Imunidade de grupo “é uma miragem”, avisa o infecciologista Fernando Maltez
O infecciologista do Hospital Curry Cabral diz que a situação atual ainda não é a de endemia e que é preciso estar "muito atento" à emergência de novas variantes.
O infeciologista Fernando Maltez adverte que só quando todas as pessoas estiverem vacinadas e o vírus SARS-Cov-2 deixar de se replicar se passará à fase de endemia, considerando que atualmente a imunidade de grupo “é uma miragem”.
“Nós não entramos ainda nesta fase [endemia]. Nós estamos a viver uma fase em que aquela tal imunidade de grupo é uma miragem”, afirmou à agência Lusa o diretor do serviço de Doenças Infeciosas do Hospital Curry Cabral, que faz parte do Centro Hospitalar Universitário Lisboa Central (CHULC).
Para Fernando Maltez, “é até um bocadinho perigoso” começar a falar já de endemia, afirmando que é preciso “perceber bem” o que são doenças endémicas, dando como exemplos o dengue no Brasil e a gripe.
São doenças que estão controladas e em que todos os anos se espera um ‘x’ número de casos, embora periodicamente possa aparecer um maior número de casos, e se toma uma vacina, explicou.
O que se verificou é que a vacinação contra a covid-19 não trouxe a proteção e a imunidade protetora duradoura suficiente para tranquilizar e evitar que as pessoas tenham de fazer vacinações mais repetidamente.
“A própria infeção quando a apanhamos não garante uma imunidade protetora duradoura e, portanto, nós estamos perante uma doença que tem que ser controlada, vacinando a população toda”, salientou.

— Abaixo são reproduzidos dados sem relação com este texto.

(** * OverwriteFS: the overwrite-or-touch workflow of a hosted Feature Service

    A shallow embedding of [src/OverwriteFS/OverwriteFS.py]: the function
    [overwriteFeatureService] and its nested helper [touchItem].

    The Python function talks to collaborators it does not implement (the
    catalog items, the layer-collection manager, the file system, the network
    and the interpreter's own library).  Their answers are inputs of the
    model: every call returns a value or raises, and every call made is
    written to a trace, so that "no overwrite call is made" is a statement
    about the trace of a run. *)

From Stdlib Require Import List String Ascii ZArith Bool Lia DecimalString.
Import ListNotations.
Local Open Scope string_scope.
Local Open Scope Z_scope.

Set Warnings "-register-all".

(** ** Python values *)

Module Py.

(** The values that travel through the workflow: results of SDK calls, JSON
    properties of a service, fields of the outcome.  Dictionaries are keyed by
    strings, as JSON objects are; a key occurs at most once in a well-formed
    dictionary and [dict_lookup] reads its first binding. *)
Inductive pyval : Type :=
| PNone
| PBool (b : bool)
| PInt (z : Z)
| PStr (s : string)
| PList (l : list pyval)
| PDict (d : list (string * pyval)).

(** [bool(v)]: the truth value of [v]. *)
Definition truthy (v : pyval) : bool :=
  match v with
  | PNone => false
  | PBool b => b
  | PInt z => negb (z =? 0)
  | PStr s => negb (String.eqb s "")
  | PList l => match l with [] => false | _ => true end
  | PDict d => match d with [] => false | _ => true end
  end.

(** [v == True]: [bool] is a subclass of [int], so [1 == True] holds too. *)
Definition eq_True (v : pyval) : bool :=
  match v with
  | PBool b => b
  | PInt z => z =? 1
  | _ => false
  end.

(** [isinstance(v, dict)]. *)
Definition is_dict (v : pyval) : bool :=
  match v with PDict _ => true | _ => false end.
(** * Adaptive traffic-signal controller: decision core

    A shallow embedding of the decision core of the traffic dashboard
    ([dashboard/test_sumo.py], [dashboard/dqn_model.py]) and the proofs of
    the properties its specification states about it.

    Numbers.  Python floats are embedded as rationals ([Q]): a literal such
    as [0.05] is the rational [5/100], arithmetic is exact, comparisons are
    the rational ones.  There is no NaN and no infinity in this model.
    Python ints that the code keeps as ints (indices, green times) are [Z].

    Exceptions.  A computation that may raise returns [result A]; a
    [try ... except] block is [try_except]. *)

From Stdlib Require Import ZArith QArith Qround List Bool Ascii String Lia Lqa.
Import ListNotations.

Set Implicit Arguments.

(** ** Python primitives *)

Module Py.

Inductive exn : Type :=
| IndexError
| ValueError
| KeyError
| NameError
| RuntimeError.

Inductive result (A : Type) : Type :=
| Ok (a : A)
| Raise (e : exn).

Arguments Ok {A} a.
Arguments Raise {A} e.

Definition bind {A B : Type} (m : result A) (k : A -> result B) : result B :=
  match m with
  | Ok a => k a
  | Raise e => Raise e
  end.

(** [try: body / except: handler] with a bare or [Exception] clause. *)
Definition try_except {A : Type} (body : result A) (handler : result A) : result A :=
  match body with
  | Ok a => Ok a
  | Raise _ => handler
  end.

Definition is_ok {A : Type} (m : result A) : bool :=
  match m with Ok _ => true | Raise _ => false end.

(** [a > b], [a < b], [a >= b] on floats. *)
Definition gt (a b : Q) : bool := negb (Qle_bool a b).
Definition lt (a b : Q) : bool := negb (Qle_bool b a).
Definition ge (a b : Q) : bool := Qle_bool b a.

(** [seq[i]] on a list or a one-dimensional array: a negative index counts
    from the end, anything outside [-len, len) raises IndexError. *)
Definition index {A : Type} (l : list A) (i : Z) : result A :=
  let len := Z.of_nat (List.length l) in
  let j := if (i <? 0)%Z then (len + i)%Z else i in
  if ((j <? 0) || (len <=? j))%Z then Raise IndexError
  else match nth_error l (Z.to_nat j) with
       | Some a => Ok a
       | None => Raise IndexError
       end.

(** [range(start, stop, step)] for a positive step. *)
Fixpoint range_fuel (fuel : nat) (start stop step : Z) : list Z :=
  match fuel with
  | O => []
  | S f => if (start <? stop)%Z
           then start :: range_fuel f (start + step) stop step
           else []
  end.

Definition range (start stop step : Z) : list Z :=
  range_fuel (Z.to_nat (stop - start)) start stop step.

(** [sum(seq[i] for i in idxs)]: the generator is consumed left to right,
    the first failing subscript aborts the sum. *)
Fixpoint sum_at (l : list Q) (idxs : list Z) (acc : Q) : result Q :=
  match idxs with
  | [] => Ok acc
  | i :: rest => bind (index l i) (fun x => sum_at l rest (acc + x))
  end.

(** [sum(l)] on a list of floats. *)
Definition sum (l : list Q) : Q := fold_left Qplus l 0.

(** The builtin [max(a, b)] keeps [a] unless [b > a]; [min(a, b)] keeps
    [a] unless [b < a]. *)
Definition max {A : Type} (gtA : A -> A -> bool) (a b : A) : A :=
  if gtA b a then b else a.
Definition min {A : Type} (ltA : A -> A -> bool) (a b : A) : A :=
  if ltA b a then b else a.

Definition maxQ : Q -> Q -> Q := max gt.
Definition minQ : Q -> Q -> Q := min lt.
Definition maxZ : Z -> Z -> Z := max Z.gtb.
Definition minZ : Z -> Z -> Z := min Z.ltb.

(** [np.argmax(l)]: index of the first occurrence of the largest entry;
    ValueError on an empty sequence. *)
Fixpoint argmax_from (best_i : nat) (best : Q) (i : nat) (l : list Q) : nat :=
  match l with
  | [] => best_i
  | x :: rest =>
      if gt x best then argmax_from i x (S i) rest
      else argmax_from best_i best (S i) rest
  end.

Definition argmax (l : list Q) : result Z :=
  match l with
  | [] => Raise ValueError
  | x :: rest => Ok (Z.of_nat (argmax_from 0 x 1 rest))
  end.

(** [np.mean(l)] on a non-empty list. *)
Definition mean (l : list Q) : Q := sum l / inject_Z (Z.of_nat (List.length l)).

(** [int(x)] on a float: truncation toward zero. *)
Definition int (x : Q) : Z := Z.quot (Qnum x) (Zpos (Qden x)).

(** [abs(x)]. *)
Definition abs (x : Q) : Q := if lt x 0 then - x else x.

(** [random.sample(population, k)]: ValueError when [k] is negative or
    larger than the population, otherwise a list of [k] of its entries.
    Which entries is left to the draw; a draw that does not have [k]
    entries is replaced by the first [k] entries, so that the result has
    the size the code asks for. *)
Definition sample {A : Type} (population : list A) (k : Z) (draw : list A)
  : result (list A) :=
  if (k <? 0)%Z || (Z.of_nat (List.length population) <? k)%Z
  then Raise ValueError
  else Ok (if (Z.of_nat (List.length draw) =? k)%Z then draw
           else firstn (Z.to_nat k) population).
(** * Packed words: a shallow embedding of [packed_words.py]

    Packed words are integer sequences whose set of letters is an initial
    segment [{1,...,m}] of the positive integers.  This development embeds
    the validator, the global-descent factorization, the two labelled-forest
    codecs, the value-insertion primitives and the weak-order engine of
    [src/packed_words.py], and proves properties of them.

    Conventions of the embedding:
    - a Python [int] is a [Z]; positions produced by [range], [enumerate],
      [len] and [list.index] are [nat] and are injected into [Z] where the
      source does arithmetic on them;
    - the letters of a word live in the C [int] array of [ClonableIntArray]:
      [__init__] models the conversion, and [PackedWord] is the constructor
      on letters that fit, as those of any word of fewer than [2^31] letters;
    - a [PackedWord] is its list of letters; [_max] and [_size] are the
      functions [pw_max] and [length];
    - code that can raise returns a [result]; the exceptions are those of the
      raise sites of the source plus the built-in [ValueError]/[IndexError];
    - a Python [set] is a [gset]. *)

From stdpp Require Import base numbers list sets gmap sorting strings pretty.

Local Open Scope Z_scope.

(** ** Exceptions and the error monad *)

Inductive exn :=
  | NotPositiveIntegers (s : list Z) (* check: "{} is not a list of positive integers".format(self) *)
  | NotPacked (s : list Z)           (* check: "If number `k > 1` appears ...".format(self) *)
  | EmptyPositions                   (* upgrade_max: "The list must have at least one element." *)
  | NotOrdered (l : list Z)          (* upgrade_max: "The list {0} must be ordered.".format(l) *)
  | PositionsMismatch (l w : list Z) (* upgrade_max: "The list {0} doesn't match ... {1}.".format(l, self) *)
  | NotAMember (w : list Z)          (* interval: "{0} is not a member of {1}".format(other, parent) *)
  | ValueError                       (* a bare ValueError: max() of an empty list, list.index miss *)
  | IndexError                       (* list index out of range *)
  | KeyError                         (* missing dictionary key *)
  | OverflowError                    (* a letter that does not fit the C int of the array *)
  | OutOfFuel.                       (* the recursion bound of the embedding was reached *)

Inductive result (A : Type) :=
  | Ok (a : A)
  | Raise (e : exn).
Arguments Ok {A} a.
Arguments Raise {A} e.

Global Instance exn_eq_dec : EqDecision exn.
Proof. solve_decision. Defined.
Global Instance result_eq_dec `{EqDecision A} : EqDecision (result A).
Proof. solve_decision. Defined.

Global Instance result_ret : MRet result := λ A a, Ok a.
Global Instance result_bind : MBind result := λ A B f m,
  match m with Ok a => f a | Raise e => Raise e end.
Global Instance result_fmap : FMap result := λ A B f m,
  match m with Ok a => Ok (f a) | Raise e => Raise e end.

(** [[f(x) for x in l]] where [f] may raise. *)
Definition mapM_result {A B} (f : A → result B) : list A → result (list B) :=
  fix go l :=
    match l with
    | [] => Ok []
    | x :: l => y ← f x; ys ← go l; Ok (y :: ys)
    end.

(** [for x in l: acc = f(acc, x)] where [f] may raise. *)
Definition foldM_result {A B} (f : B → A → result B) : list A → B → result B :=
  fix go l acc :=
    match l with
    | [] => Ok acc
    | x :: l => acc' ← f acc x; go l acc'
    end.

(** ** Python built-ins *)

Definition len {A} (l : list A) : Z := Z.of_nat (length l).

(** [max(l)]: raises [ValueError] on the empty list. *)
Definition py_max (l : list Z) : result Z :=
  match l with
  | [] => Raise ValueError
  | x :: l => Ok (foldr Z.max x l)
  end.

(** [max(l + [d])] and [min(l + [d])]: never empty. *)
Definition max_with (d : Z) (l : list Z) : Z := foldr Z.max d l.
Definition min_with (d : Z) (l : list Z) : Z := foldr Z.min d l.

(** [l.index(x)]: first position of [x], [ValueError] when absent. *)
Fixpoint py_index (l : list Z) (x : Z) : result nat :=
  match l with
  | [] => Raise ValueError
  | y :: l => if decide (y = x) then Ok 0%nat else S <$> py_index l x
  end.

(** [l[i]] for a non-negative [i]: [IndexError] out of range. *)
Definition py_get {A} (l : list A) (i : nat) : result A :=
  match l !! i with
  | Some x => Ok x
  | None => Raise IndexError
  end.

(** [l[-1]]. *)
Definition py_last {A} (l : list A) : result A :=
  match last l with
  | Some x => Ok x
  | None => Raise IndexError
  end.

(** [l[:k]] and [l[k:]] for an arbitrary integer [k]: a negative bound
    counts from the end, and bounds are clamped to the list. *)
Definition slice_to {A} (k : Z) (l : list A) : list A :=
  if decide (k < 0) then take (length l - Z.to_nat (- k)) l
  else take (Z.to_nat k) l.
Definition slice_from {A} (k : Z) (l : list A) : list A :=
  if decide (k < 0) then drop (length l - Z.to_nat (- k)) l
  else drop (Z.to_nat k) l.

(** [l[i:j]] for non-negative bounds. *)
Definition slice {A} (i j : nat) (l : list A) : list A :=
  drop i (take j l).

(** [range(a, b)]. *)
Definition py_range (a b : Z) : list Z := seqZ a (b - a).

(** [sorted(set(l))]: the distinct values in increasing order. *)
Definition sorted_set (l : list Z) : list Z :=
  merge_sort Z.le (remove_dups l).

(** [repr] of a list of integers, as Python prints it. *)
Fixpoint repr_items (l : list Z) : string :=
  match l with
  | [] => ""
  | [x] => pretty x
  | x :: l => pretty x +:+ ", " +:+ repr_items l
  end.
Definition repr (l : list Z) : string := "[" +:+ repr_items l +:+ "]".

O infeciologista defendeu que é preciso estar “muito atento” à emergência de novas variantes, com “um controle rigoroso” das fronteiras e fazer “uma sequenciação genómica criteriosa para as identificar em tempo útil”.
Disse ser fundamental que toda a população esteja vacinada e que “as crianças façam parte desse plano global”, realçando também a importância de “não relaxar as medidas não farmacológicas” enquanto não se atingir uma taxa de vacinação de 100%.
“A vacinação tem se ser feita à escala global tem que ser alargada, nós temos que estar preparados com vacinas provavelmente de segunda e terceira geração que nos deem cobertura para estas variantes que vem com características imprevisíveis”, salientou.
Neste momento, está a lidar-se com uma variante (Ómicron), que “tem maior transmissibilidade, mas que felizmente tem menor gravidade do ponto de vista clínico e induz menor mortalidade e menor taxa de hospitalização”.
“Mas enquanto não estivermos todos vacinados, enquanto o vírus continuar a replicar-se em pessoas que não estão vacinadas, corremos o risco de ter variantes que podem ter características de maior gravidade, de maior transmissibilidade, de maior letalidade e pôr em risco tudo aquilo que está para trás”, alertou.
“Quando tivermos, eventualmente, um antivírico eficaz que iniba diretamente a replicação do vírus e respeitando essas medidas não farmacológicas e mantendo esta testagem massiva é provável então que entremos nessa fase endémica que nos obriga periodicamente fazer um reforço vacinal para manter esse estado de endemicidade”, sustentou Fernando Maltez.
Mas, para isso, “era desejável” que todas estas variáveis fossem mantidas ao nível global, não só em Portugal e não só na região europeia.
“Tendo em conta o estado atual da arte é até previsível que se possam desenhar situações epidemiológicas muito diferentes consoante a região geográfica do globo”, tendo em conta as taxas de vacinação.
Questionado sobre se o aumento diário de novas infeções, que na quarta-feira ultrapassaram as 65.500, tem-se refletido nos internamentos, o médico afirmou não é nada que se pareça com o que aconteceu há um ano.
Mas tem-se vindo a notar um aumento paralelamente ao aumento do número de novos casos, sendo de prever, tendo em conta a atual trajetória da pandemia, “uma maior pressão sobre os internamentos” e em consequência também proporcionalmente um maior número de óbitos.
“A quota do meu serviço para doentes infetados com SARS-Cov-2 está preenchida, tivemos de nos alargar para outros serviços do hospital (…) e isto obviamente vai ter consequências também depois no atendimento de outras patologias não-covid”, afirmou.
Segundo Fernando Maltez, 70% dos doentes internados no hospital são vacinados, alguns deles até com a dose de reforço.
Destes doentes, cerca de 40% estão internados por manifestações clínicas induzidas pelo próprio vírus e os restantes são doentes internados concomitantemente com covid-19 e outras patologias.
“Entre estes, temos doentes que entram no hospital, por exemplo, por uma patologia traumática ou que entram para fazer uma determinada cirurgia e que o rastreio obrigatório para exclusão da infeção deteta que estão infetados com o SARS-Cov-2”, explicou.